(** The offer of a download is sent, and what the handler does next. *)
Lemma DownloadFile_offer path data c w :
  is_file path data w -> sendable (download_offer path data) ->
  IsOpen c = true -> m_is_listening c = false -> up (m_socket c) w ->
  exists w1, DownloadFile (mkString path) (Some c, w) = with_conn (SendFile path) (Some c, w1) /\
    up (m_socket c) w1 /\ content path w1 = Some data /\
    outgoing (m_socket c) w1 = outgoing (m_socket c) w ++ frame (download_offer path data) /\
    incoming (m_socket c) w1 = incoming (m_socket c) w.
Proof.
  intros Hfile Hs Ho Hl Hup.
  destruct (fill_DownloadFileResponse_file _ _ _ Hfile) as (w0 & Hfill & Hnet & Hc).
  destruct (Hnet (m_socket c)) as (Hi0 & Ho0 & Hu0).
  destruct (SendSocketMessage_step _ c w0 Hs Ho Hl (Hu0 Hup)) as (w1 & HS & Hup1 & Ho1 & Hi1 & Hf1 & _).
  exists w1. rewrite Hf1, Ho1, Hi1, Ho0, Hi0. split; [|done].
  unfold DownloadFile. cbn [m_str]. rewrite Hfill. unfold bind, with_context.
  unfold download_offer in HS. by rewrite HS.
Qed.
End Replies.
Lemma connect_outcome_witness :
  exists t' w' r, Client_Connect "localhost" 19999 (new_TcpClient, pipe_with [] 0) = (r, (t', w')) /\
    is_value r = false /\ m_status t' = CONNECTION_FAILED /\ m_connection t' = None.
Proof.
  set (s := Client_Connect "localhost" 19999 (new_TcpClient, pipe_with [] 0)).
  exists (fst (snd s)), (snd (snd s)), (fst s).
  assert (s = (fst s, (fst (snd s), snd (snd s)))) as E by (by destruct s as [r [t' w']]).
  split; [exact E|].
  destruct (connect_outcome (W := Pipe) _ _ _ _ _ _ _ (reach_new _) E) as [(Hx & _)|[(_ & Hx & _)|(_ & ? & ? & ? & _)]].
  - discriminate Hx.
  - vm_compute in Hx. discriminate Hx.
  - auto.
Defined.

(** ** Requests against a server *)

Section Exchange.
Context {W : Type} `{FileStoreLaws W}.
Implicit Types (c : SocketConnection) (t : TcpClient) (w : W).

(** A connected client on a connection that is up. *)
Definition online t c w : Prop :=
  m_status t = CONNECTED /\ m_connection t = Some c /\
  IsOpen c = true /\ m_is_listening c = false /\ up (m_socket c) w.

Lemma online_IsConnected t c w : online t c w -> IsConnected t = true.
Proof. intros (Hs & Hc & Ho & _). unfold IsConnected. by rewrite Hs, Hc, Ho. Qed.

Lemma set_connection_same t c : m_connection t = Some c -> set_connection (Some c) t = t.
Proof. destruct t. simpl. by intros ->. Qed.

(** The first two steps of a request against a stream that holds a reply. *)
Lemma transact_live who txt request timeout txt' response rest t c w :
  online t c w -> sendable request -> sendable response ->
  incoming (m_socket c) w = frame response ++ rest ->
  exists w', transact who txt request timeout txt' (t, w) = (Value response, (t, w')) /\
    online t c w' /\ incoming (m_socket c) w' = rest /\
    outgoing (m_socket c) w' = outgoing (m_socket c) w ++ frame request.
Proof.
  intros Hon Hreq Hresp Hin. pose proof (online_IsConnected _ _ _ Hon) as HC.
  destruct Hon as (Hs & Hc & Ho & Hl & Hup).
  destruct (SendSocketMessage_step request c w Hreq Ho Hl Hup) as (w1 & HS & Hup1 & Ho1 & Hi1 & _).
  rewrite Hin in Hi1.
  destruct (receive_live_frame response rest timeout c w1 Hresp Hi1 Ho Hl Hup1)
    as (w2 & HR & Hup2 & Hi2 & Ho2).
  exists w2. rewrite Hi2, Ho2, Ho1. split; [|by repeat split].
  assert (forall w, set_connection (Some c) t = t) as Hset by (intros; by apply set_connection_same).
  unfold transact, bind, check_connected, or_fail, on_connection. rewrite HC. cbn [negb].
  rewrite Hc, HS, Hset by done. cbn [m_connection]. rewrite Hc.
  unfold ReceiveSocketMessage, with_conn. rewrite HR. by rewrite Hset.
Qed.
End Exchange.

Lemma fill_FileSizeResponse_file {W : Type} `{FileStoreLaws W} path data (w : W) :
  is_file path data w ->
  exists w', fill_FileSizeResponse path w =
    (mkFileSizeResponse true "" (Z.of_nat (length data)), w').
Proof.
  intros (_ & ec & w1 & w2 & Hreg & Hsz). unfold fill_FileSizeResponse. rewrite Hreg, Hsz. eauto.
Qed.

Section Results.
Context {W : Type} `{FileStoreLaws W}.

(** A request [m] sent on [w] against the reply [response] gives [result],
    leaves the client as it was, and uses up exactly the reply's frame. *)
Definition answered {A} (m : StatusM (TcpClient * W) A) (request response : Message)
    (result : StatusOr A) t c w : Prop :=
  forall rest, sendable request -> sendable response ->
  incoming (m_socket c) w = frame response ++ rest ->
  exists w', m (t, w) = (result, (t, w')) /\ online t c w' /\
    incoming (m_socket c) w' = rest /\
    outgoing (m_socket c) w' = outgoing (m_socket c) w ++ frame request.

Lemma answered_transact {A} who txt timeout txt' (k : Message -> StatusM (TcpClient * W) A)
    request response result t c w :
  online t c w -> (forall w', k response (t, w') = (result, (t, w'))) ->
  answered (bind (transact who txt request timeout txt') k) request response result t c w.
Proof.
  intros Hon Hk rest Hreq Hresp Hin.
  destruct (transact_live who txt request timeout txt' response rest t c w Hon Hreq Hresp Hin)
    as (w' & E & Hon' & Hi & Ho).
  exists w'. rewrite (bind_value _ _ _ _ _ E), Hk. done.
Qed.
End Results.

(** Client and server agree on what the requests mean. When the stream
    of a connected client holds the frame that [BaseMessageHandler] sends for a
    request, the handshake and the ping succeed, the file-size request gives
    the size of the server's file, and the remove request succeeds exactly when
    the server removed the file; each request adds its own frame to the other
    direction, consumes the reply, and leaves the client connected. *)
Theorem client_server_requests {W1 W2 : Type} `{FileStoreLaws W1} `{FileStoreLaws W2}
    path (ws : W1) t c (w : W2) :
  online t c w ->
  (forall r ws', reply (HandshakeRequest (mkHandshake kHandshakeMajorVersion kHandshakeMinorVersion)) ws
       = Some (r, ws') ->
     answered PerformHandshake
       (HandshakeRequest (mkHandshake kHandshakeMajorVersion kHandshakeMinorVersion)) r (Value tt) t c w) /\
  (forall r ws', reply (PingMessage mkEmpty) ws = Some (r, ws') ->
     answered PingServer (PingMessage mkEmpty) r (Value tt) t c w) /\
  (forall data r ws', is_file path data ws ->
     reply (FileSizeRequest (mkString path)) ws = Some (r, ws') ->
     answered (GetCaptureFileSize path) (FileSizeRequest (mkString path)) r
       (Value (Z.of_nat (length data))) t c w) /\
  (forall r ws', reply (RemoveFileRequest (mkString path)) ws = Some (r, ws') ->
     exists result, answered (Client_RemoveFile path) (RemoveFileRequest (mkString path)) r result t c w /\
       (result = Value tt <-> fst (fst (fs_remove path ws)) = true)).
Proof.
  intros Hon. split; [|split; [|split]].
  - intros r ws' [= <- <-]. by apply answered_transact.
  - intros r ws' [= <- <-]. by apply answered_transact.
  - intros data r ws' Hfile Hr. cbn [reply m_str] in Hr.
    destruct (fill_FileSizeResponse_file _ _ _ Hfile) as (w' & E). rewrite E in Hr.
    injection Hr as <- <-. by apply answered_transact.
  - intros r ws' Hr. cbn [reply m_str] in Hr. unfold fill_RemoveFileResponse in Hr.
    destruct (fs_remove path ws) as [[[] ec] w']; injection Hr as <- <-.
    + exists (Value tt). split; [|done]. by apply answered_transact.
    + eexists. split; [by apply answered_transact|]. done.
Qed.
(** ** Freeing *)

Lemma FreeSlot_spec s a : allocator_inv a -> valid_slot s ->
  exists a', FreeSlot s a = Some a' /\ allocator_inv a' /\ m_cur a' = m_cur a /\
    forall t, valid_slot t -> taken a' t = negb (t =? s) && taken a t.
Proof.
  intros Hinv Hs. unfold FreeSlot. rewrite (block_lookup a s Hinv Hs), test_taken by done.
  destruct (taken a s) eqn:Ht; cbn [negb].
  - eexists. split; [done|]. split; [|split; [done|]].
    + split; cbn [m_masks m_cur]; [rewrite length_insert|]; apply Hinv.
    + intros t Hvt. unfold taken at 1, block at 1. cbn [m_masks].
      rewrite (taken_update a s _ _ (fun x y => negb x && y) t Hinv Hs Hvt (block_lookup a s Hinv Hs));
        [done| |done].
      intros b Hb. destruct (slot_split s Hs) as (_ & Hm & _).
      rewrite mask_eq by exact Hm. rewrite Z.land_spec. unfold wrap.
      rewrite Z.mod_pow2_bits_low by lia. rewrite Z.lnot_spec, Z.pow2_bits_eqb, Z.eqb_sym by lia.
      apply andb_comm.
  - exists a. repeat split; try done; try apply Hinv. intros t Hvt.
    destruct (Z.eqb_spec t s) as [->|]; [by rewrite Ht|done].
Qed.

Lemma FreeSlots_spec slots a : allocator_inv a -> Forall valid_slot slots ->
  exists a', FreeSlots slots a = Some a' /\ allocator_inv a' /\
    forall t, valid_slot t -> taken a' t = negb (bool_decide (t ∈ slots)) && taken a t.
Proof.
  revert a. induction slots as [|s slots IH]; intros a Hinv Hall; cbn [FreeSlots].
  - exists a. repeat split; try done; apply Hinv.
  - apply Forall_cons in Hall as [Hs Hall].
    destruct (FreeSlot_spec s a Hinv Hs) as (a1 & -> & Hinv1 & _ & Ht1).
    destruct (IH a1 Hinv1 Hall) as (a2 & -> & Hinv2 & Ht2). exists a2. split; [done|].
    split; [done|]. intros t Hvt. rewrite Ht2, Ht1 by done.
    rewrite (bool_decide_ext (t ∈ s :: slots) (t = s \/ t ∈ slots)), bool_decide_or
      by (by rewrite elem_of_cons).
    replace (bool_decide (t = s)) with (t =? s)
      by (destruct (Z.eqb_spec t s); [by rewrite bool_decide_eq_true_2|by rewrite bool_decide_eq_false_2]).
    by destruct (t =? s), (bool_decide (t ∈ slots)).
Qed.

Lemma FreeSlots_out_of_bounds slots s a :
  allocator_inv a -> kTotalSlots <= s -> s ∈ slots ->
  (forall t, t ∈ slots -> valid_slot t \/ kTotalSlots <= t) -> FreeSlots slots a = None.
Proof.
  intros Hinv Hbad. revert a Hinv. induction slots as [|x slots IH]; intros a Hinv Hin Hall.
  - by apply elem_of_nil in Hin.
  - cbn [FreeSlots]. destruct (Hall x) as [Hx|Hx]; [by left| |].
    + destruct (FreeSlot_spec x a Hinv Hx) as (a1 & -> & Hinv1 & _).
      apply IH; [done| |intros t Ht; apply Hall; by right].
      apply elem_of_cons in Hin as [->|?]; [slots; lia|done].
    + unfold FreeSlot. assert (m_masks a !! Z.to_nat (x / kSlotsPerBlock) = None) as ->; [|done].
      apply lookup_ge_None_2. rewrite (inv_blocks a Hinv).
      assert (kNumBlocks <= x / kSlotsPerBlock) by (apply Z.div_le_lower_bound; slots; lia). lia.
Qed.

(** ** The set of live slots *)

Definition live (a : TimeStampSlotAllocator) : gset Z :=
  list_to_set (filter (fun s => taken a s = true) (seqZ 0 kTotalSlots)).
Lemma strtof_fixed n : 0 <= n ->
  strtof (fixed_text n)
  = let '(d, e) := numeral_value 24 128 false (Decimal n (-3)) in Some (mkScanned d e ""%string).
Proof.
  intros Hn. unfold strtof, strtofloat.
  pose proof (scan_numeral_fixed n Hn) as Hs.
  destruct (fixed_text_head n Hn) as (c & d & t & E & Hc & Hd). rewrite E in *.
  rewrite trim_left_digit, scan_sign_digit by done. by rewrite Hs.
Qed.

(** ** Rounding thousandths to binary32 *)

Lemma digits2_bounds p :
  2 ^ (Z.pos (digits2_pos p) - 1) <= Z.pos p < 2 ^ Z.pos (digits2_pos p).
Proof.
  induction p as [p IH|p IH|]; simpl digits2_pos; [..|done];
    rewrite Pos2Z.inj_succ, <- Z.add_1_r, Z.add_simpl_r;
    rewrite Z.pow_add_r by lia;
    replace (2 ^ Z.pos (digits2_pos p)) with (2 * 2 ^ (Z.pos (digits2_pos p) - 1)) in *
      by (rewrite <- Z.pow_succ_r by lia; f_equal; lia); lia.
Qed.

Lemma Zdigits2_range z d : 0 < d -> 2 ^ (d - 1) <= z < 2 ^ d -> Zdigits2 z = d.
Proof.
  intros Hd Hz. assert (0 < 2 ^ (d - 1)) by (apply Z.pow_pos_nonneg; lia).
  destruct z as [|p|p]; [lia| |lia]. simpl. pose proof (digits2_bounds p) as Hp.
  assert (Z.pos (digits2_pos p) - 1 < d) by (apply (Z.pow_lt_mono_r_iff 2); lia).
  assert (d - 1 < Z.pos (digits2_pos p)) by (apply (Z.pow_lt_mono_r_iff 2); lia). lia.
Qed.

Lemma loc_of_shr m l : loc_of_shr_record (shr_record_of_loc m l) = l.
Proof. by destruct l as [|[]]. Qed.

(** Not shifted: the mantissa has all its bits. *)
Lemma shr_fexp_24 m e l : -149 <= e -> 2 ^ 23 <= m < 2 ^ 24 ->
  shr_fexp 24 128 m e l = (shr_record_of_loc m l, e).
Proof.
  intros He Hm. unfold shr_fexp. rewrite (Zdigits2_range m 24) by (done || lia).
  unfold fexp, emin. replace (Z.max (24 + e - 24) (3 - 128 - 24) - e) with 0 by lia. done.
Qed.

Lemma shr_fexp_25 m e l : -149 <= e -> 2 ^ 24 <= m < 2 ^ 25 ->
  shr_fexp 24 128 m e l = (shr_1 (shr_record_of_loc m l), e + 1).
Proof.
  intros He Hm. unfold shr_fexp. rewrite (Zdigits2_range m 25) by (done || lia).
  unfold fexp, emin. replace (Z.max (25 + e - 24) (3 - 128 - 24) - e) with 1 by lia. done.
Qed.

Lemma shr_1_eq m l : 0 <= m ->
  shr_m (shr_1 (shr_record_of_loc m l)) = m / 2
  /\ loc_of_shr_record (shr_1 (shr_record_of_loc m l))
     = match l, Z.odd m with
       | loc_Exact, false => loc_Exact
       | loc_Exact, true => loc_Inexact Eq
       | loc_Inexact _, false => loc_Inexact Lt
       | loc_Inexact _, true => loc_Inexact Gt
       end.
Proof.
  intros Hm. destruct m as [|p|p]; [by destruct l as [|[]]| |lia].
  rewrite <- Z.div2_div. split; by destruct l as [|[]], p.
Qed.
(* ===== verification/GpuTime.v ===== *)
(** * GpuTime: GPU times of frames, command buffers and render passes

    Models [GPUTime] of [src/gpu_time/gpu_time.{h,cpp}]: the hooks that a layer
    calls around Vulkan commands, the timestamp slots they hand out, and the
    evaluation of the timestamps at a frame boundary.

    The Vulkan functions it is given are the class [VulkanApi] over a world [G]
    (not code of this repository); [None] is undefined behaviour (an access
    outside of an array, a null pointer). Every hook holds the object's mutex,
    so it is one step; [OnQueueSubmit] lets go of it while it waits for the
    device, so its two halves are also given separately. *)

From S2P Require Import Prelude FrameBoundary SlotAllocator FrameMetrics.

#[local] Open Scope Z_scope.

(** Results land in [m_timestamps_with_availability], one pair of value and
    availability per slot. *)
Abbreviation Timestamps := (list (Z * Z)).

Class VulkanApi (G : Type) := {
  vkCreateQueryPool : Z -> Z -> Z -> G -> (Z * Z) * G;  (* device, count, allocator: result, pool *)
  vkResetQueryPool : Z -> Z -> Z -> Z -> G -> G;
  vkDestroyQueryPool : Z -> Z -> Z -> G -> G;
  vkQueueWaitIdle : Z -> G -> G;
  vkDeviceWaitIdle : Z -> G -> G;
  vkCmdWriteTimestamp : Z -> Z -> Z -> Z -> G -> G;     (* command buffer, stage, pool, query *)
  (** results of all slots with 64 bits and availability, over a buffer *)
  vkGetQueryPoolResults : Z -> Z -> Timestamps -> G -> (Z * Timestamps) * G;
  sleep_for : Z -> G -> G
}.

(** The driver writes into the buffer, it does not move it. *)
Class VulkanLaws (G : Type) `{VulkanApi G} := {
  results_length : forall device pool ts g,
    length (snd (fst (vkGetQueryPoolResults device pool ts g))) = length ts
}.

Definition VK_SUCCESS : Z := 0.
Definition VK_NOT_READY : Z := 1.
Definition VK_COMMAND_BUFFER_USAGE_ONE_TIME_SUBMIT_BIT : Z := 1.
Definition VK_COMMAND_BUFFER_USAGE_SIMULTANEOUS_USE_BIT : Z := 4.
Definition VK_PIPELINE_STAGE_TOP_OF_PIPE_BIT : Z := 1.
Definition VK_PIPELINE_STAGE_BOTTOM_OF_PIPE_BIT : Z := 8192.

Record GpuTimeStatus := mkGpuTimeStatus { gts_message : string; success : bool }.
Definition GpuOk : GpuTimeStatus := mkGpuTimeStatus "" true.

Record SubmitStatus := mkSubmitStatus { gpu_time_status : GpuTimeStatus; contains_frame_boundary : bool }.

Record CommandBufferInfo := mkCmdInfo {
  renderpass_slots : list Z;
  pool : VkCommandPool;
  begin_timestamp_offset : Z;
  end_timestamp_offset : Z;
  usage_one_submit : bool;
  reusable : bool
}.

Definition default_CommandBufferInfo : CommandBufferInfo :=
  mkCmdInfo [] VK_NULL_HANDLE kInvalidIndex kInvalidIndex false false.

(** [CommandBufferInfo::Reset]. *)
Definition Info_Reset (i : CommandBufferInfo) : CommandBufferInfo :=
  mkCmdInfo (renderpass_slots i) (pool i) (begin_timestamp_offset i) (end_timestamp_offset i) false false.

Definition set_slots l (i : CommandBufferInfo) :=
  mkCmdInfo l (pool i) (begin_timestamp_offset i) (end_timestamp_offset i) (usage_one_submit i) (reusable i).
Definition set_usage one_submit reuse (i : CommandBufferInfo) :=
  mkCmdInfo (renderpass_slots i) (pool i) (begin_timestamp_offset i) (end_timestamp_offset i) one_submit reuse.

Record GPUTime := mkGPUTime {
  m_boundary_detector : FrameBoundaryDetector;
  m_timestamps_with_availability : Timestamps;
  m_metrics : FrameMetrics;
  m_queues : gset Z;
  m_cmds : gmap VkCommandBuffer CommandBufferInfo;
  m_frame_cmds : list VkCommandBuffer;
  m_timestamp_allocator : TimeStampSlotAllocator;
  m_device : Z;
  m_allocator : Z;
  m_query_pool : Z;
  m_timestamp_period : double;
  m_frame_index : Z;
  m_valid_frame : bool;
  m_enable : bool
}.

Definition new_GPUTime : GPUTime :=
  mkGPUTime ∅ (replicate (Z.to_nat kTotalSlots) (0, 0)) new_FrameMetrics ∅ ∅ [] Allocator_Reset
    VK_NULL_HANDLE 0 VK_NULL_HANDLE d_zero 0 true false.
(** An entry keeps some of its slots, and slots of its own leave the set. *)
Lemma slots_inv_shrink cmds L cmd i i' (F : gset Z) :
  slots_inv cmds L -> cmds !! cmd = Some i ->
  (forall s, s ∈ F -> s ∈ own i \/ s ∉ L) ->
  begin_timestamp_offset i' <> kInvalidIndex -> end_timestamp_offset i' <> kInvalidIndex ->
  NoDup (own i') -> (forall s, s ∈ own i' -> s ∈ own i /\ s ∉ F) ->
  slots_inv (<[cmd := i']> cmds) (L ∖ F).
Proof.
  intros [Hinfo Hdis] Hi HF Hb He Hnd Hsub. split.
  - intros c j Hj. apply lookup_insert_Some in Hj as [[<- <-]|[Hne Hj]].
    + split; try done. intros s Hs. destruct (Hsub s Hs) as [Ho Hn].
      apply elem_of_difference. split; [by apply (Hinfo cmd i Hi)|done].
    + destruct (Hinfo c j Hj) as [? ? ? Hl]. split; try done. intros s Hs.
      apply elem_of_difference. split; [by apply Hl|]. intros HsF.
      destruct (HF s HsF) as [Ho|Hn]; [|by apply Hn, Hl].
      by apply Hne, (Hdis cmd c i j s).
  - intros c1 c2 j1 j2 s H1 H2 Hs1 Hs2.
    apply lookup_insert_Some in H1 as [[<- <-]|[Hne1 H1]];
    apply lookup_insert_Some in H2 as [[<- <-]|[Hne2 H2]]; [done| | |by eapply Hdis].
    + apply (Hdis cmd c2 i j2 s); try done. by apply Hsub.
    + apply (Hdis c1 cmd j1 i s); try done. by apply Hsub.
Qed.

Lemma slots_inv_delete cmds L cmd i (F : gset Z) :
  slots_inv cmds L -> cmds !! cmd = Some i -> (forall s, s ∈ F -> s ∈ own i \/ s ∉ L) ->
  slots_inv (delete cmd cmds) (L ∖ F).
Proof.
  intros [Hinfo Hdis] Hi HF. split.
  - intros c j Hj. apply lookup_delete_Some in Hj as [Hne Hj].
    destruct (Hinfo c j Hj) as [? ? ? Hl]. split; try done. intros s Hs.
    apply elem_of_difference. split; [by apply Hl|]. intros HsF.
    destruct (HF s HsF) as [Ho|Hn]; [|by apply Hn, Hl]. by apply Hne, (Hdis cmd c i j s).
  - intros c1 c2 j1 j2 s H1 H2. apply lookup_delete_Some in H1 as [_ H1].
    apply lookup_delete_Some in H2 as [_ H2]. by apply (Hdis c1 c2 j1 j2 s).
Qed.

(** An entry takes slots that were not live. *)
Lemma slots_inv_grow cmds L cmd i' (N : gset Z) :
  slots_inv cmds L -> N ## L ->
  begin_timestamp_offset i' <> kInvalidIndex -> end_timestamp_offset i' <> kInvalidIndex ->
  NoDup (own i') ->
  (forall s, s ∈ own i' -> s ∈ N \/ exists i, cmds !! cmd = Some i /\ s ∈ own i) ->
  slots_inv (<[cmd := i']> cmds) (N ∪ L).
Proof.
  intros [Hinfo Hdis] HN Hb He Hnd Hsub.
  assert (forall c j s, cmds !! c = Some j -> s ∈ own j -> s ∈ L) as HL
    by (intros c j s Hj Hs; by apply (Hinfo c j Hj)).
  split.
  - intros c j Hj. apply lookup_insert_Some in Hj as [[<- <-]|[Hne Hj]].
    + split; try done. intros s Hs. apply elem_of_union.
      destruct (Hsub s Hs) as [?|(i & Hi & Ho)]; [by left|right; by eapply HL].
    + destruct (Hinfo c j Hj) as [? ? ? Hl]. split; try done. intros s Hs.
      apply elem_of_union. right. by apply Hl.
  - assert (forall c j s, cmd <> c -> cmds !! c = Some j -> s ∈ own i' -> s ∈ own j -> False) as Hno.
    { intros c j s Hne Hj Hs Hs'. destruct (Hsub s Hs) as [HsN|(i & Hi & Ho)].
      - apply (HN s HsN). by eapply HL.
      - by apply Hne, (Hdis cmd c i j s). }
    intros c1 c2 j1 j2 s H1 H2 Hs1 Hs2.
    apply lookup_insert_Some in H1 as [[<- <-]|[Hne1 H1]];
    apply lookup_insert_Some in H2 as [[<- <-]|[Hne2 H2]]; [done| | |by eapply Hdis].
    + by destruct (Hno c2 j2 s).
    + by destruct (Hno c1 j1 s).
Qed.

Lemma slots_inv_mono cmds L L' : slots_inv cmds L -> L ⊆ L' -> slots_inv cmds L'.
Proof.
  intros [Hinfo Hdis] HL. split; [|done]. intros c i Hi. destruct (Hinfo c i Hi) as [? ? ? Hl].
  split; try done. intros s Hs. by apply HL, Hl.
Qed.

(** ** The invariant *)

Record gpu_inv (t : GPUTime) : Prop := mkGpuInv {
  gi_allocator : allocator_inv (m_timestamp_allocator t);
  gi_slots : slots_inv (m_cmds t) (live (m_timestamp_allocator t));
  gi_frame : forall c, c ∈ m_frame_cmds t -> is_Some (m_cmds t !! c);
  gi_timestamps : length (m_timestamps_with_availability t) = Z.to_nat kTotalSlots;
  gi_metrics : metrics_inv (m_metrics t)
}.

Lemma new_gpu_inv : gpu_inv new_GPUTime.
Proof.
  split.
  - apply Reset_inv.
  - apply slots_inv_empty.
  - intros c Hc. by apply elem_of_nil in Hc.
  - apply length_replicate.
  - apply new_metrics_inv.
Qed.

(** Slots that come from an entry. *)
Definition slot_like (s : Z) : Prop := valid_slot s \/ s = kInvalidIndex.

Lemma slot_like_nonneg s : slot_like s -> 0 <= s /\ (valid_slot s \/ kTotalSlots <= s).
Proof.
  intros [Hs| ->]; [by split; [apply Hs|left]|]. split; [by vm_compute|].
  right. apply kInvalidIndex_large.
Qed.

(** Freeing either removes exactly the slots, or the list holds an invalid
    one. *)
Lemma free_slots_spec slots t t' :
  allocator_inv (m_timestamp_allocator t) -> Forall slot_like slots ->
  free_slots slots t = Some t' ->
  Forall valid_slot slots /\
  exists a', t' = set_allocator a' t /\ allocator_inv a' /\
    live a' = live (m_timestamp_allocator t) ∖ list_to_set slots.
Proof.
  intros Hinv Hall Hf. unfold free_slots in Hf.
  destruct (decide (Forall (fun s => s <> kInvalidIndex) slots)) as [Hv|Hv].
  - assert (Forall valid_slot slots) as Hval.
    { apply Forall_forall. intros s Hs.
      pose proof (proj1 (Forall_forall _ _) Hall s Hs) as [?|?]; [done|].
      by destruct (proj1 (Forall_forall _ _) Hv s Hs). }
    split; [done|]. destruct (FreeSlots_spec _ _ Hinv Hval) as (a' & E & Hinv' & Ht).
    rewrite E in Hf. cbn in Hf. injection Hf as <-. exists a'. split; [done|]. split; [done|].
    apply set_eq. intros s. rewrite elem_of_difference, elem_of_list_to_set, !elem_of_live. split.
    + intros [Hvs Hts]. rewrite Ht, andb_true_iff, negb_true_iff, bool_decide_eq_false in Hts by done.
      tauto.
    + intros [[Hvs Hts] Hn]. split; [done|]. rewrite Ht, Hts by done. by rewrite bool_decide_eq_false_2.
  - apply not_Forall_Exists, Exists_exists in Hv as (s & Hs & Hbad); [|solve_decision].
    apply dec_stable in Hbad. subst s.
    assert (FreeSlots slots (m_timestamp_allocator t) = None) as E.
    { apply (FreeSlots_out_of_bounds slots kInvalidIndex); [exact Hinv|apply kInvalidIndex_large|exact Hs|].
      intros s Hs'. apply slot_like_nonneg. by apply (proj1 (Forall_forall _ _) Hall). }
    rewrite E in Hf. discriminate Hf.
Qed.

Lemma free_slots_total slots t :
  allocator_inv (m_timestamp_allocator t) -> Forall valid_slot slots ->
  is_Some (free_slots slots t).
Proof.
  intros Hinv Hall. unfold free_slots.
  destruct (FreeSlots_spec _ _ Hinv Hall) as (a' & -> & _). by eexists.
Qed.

________________________________________

### Assignment
Check the listing for the word "repeat". Show each line that has it.

### Task response
  exists w2. rewrite Hi2, Ho2, Ho1. split; [|by repeat split].
  - exists a. repeat split; try done; try apply Hinv. intros t Hvt.
  - exists a. repeat split; try done; apply Hinv.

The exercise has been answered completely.